With regards to Afghanistan, the Ambassador believes that both countries share blame for playing the “religion card” during the Soviet invasion. Both sides also share blame for not supporting a stable Afghanistan in the 1990s. By not re-integrating the CIA- and ISI- backed religious fanatics, we planted the seed for the Taliban movement to take root. According to Mr. Haqqani, the U.S. should have invested half a billion dollars per year to stabilize Afghanistan after 1989. Doing so would have cost significantly less than the $444 billion we spend in the country per year (according the Congressional Research Service’s 2011 “Costs of GWOT” report).
Mr. Haqqani explained that the U.S. will not feel the direct impact of a hasty ISAF withdrawal in Afghanistan. Pakistan will feel that impact. Pakistan does not want an endless war or a precipitous pullout of U.S. forces. Both options jeopardize Pakistan’s security. The Ambassador believes that it is in the interest of both countries to defeat the Afghan insurgents.

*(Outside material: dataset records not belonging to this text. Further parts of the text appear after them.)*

(* ===== verification/SessionCache.v ===== *)
(** * The session cache (session_cache_repository.go)

    A session is a hash, a packed pair of u32 words (state mask and version)
    and a member of the user's index set; one script writes the three, another
    removes them. *)

From stdpp Require Import base tactics list gmap strings numbers.
From Stdlib Require Import ZArith Lia Ascii.
From S2P Require Import Prelude GoStrings GoTime Errors Ports Remote Redis RedisKeys LuaScripts StateMask.

Import KeyBuilder.

Section Repository.
Context {W R : Type} `{HC : RedisClient W R}.
Context (key : KeyBuilder).

Definition save_args (entry : SessionCacheEntry) (ttl : duration) : session_argv :=
  let stateMask := NormalizeSessionStateMask (sce_StateMask entry) (sce_Status entry) in
  let stateVersion := if sce_StateVersion entry =? 0 then 1 else sce_StateVersion entry in
  {| s_member := sce_SessionID entry;
     s_user_id := sce_UserID entry;
     s_subject := sce_Subject entry;
     s_acr := sce_ACR entry;
     s_amr_json := sce_AMRJSON entry;
     s_ip := sce_IPAddress entry;
     s_user_agent := sce_UserAgent entry;
     s_authenticated_at := formatTime (sce_AuthenticatedAt entry);
     s_expires_at := formatTime (sce_ExpiresAt entry);
     s_status := SessionStatusFromMask stateMask (sce_Status entry);
     s_ttl := FormatInt (durationSeconds ttl);
     s_state_mask := FormatInt stateMask;
     s_state_version := FormatInt stateVersion |}.

Definition save_script (entry : SessionCacheEntry) (ttl : duration) : IO R Z :=
  save_session (Session key (sce_SessionID entry)) (UserSessionIndex key (sce_UserID entry))
    (SessionState key (sce_SessionID entry)) (save_args entry ttl).

Definition Save (entry : SessionCacheEntry) (ttl : duration) : IO W unit :=
  do* call (save_script entry ttl) in ret tt.

Definition readRedisString (value : option string) : string := default "" value.

Definition decodePackedState (values : list Z) : Z * Z :=
  (match values with v :: _ => if 0 <? v then v mod 2 ^ 32 else 0 | [] => 0 end,
   match values with _ :: v :: _ => if 0 <? v then v mod 2 ^ 32 else 0 | _ => 0 end).

Definition session_field_names : list string :=
  ["user_id"; "subject"; "acr"; "amr_json"; "ip"; "user_agent"; "authenticated_at"; "expires_at"; "status"].

Definition entry_of_values (sessionID : string) (values : list (option string)) (stateValues : list Z)
    : option SessionCacheEntry :=
  match values with
  | Some user_id :: subject :: acr :: amr_json :: ip :: user_agent :: authenticated_at :: expires_at
      :: status :: _ =>
      let status := readRedisString status in
      let '(stateMask, stateVersion) := decodePackedState stateValues in
      let stateMask := NormalizeSessionStateMask stateMask status in
      let status := SessionStatusFromMask stateMask status in
      Some {| sce_SessionID := sessionID;
              sce_UserID := user_id;
              sce_Subject := readRedisString subject;
              sce_ACR := readRedisString acr;
              sce_AMRJSON := readRedisString amr_json;
              sce_IPAddress := readRedisString ip;
              sce_UserAgent := readRedisString user_agent;
              sce_AuthenticatedAt := parseTime (readRedisString authenticated_at);
              sce_ExpiresAt := parseTime (readRedisString expires_at);
              sce_Status := status;
              sce_StateMask := stateMask;
              sce_StateVersion := stateVersion |}
  | _ => None
  end.

(** A plain pipeline: other clients may write between its two commands. *)
Definition Get (sessionID : string) : IO W (option SessionCacheEntry) :=
  let* valuesCmd := attempt (call (exec (HMGET (Session key sessionID) session_field_names))) in
  let* stateCmd := attempt (call (exec (BITFIELD_GET (SessionState key sessionID) [0%nat; 4%nat]))) in
  match valuesCmd, stateCmd with
  | Ok values, Ok stateValues => ret (entry_of_values sessionID values stateValues)
  | Err e, _ => throw e
  | _, Err e => throw e
  end.

Definition delete_script (userID sessionID : string) : IO R (list lua_value) :=
  delete_session (Session key sessionID) (UserSessionIndex key userID) (SessionState key sessionID) sessionID.

Definition Delete (sessionID : string) : IO W unit :=
  let* entry := Get sessionID in
  match entry with
  | None => do* call (exec (DEL (Session key sessionID))) in ret tt
  | Some e => do* call (delete_script (sce_UserID e) sessionID) in ret tt
  end.

Definition index_script (userID sessionID : string) (ttl : duration) : IO R unit :=
  tx_pipeline [quietly (exec (SADD (UserSessionIndex key userID) sessionID));
               quietly (exec (EXPIRE (UserSessionIndex key userID) (durationSeconds ttl)))].

Definition AddUserSessionIndex (userID sessionID : string) (ttl : duration) : IO W unit :=
  call (index_script userID sessionID ttl).
(* ===== verification/MFACache.v ===== *)
(** * Short-lived second-factor state (mfa_repository.go)

    TOTP enrollments, the marks of used TOTP steps, and MFA challenges.  A
    challenge is a hash and a packed pair of u32 words (state mask and
    version); saving one is a compare-and-swap on the version, in one script.
    [register] is the abstract challenge: what the repository promises is that
    of a versioned register whose decision, once taken, is final. *)

From stdpp Require Import base tactics list gmap strings numbers relations.
From Stdlib Require Import ZArith Lia Ascii.
From S2P Require Import Prelude GoStrings GoJson GoTime Errors Ports AuthPorts Remote Redis RedisKeys LuaScripts DeviceCache TokenCache StateMask SessionCache.

Import KeyBuilder.

(** ** save_mfa_challenge.lua *)

Record challenge_argv := mkChallengeArgv {
  c_challenge_id : string; c_user_id : string; c_subject : string; c_username : string;
  c_ip_address : string; c_user_agent : string; c_return_to : string; c_redirect_uri : string;
  c_mfa_mode : string; c_push_status : string; c_push_code : string; c_approver_user_id : string;
  c_decided_at : string; c_passkey_session_json : string; c_expires_at : string;
  c_ttl : string; c_next_state : string; c_expected_ver : string;
}.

I was most surprised when he said that the CIA and the Inter-Service Intelligence (ISI) of Pakistan have a better working relationship now than at any time since 1989. Proving this point, the Taliban have bombed four ISI offices in recent years. The Taliban would not waste time bombing ISI offices unless the ISI posed a threat to the Taliban. Even so, I still think the U.S. should be wary of an organization that funded the Taliban before 9/11.

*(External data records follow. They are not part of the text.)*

(* ===== verification/RateLimitCache.v ===== *)
(** * Failure counters and locks (rate_limit_repository.go)

    A failure counter is a string key that the first failure gives its
    lifetime, so that it counts the failures of one window; the script that
    counts also sets the lock, from the threshold on. *)

From stdpp Require Import base tactics list gmap strings numbers relations.
From Stdlib Require Import ZArith Lia Ascii.
From S2P Require Import Prelude GoStrings GoTime Errors Ports AuthPorts Remote Redis RedisKeys LuaScripts DeviceCache.

Import KeyBuilder.

(** ** increment_with_ttl.lua *)

Section Script.
Context {R : Type} `{RedisServer R}.

Definition increment_with_ttl (counter_key lock_key : string) (counter_ttl_arg threshold_arg lock_ttl_arg : string)
    : IO R (list lua_value) :=
  let counter_ttl := number_or_0 counter_ttl_arg in
  let threshold := number_or_0 threshold_arg in
  let lock_ttl := number_or_0 lock_ttl_arg in
  let* count := exec (INCR counter_key) in
  let count := to_double count in
  do* (if (count =? 1) && (0 <? counter_ttl) then quietly (exec (EXPIRE counter_key counter_ttl)) else ret tt) in
  let* locked :=
    (if negb (String.eqb lock_key "") && (0 <? threshold) && (threshold <=? count) then
       do* (if 0 <? lock_ttl then exec (SET lock_key "1" (Some lock_ttl)) else exec (SET lock_key "1" None)) in ret 1
     else ret 0) in
  let* ttl := exec (TTL counter_key) in
  ret [LInt count; LInt ttl; LInt locked].
End Script.

Lemma simulates_increment_with_ttl {R} `{RedisServer R} c l a b d :
  simulates (R:=R) (increment_with_ttl c l a b d) (increment_with_ttl c l a b d).
Proof. unfold increment_with_ttl. simulate. Qed.
(** [codeMaker] is [uuid.NewString() + "." + uuid.NewString()] and [now] the
    wall clock, as [NewService] sets them. *)
Record AuthorizationService := NewService {
  clients : ClientRepository W;
  sessions : SessionRepository W;
  sessionCache : option (SessionCacheRepository W);
  codes : AuthorizationCodeRepository W;
  consents : option (ConsentRepository W);
  codeTTL : duration;
}.

Definition codeMaker : IO W string :=
  let* a := NewString in let* b := NewString in ret (a +:+ "." +:+ b).

(** The session built from a cache entry that is active and names a user. *)
Definition session_from_entry (entry : option SessionCacheEntry) (now : time)
    : option session.Model :=
  match entry with
  | None => None
  | Some e =>
      if IsSessionEntryActive entry now then
        match ParseInt (TrimSpace (sce_UserID e)) with
        | Some userID =>
            if 0 <? userID then
              Some (session.mk 0 (sce_SessionID e) userID (sce_Subject e) (sce_ACR e)
                      (sce_AMRJSON e) (sce_IPAddress e) (sce_UserAgent e)
                      (sce_AuthenticatedAt e) (sce_ExpiresAt e) None zero_time)
            else None
        | None => None
        end
      else None
  end.

Definition session_row_active (m : session.Model) (now : time) : bool :=
  match session.LoggedOutAt m with
  | Some _ => false
  | None => After (session.ExpiresAt m) now
  end.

The Ambassador listed three goals for Pakistan to reach in the next decade: to keep moving towards democracy, to maintain stable relations with India and Afghanistan, and to continue economic growth by building oil pipelines to the Indian Ocean. Pakistan also strives for self-sufficiency; Pakistan does not want to survive on foreign aid. Considering Afghanistan and Pakistan have the largest number of uneducated children in the world, Pakistan will not achieve this self-sufficiency “one school at a time.”
Ambassador Haqqani inherently has a biased point of view. Even so, after listening to him talk, I felt reassured that the U.S. has a friend in Pakistan.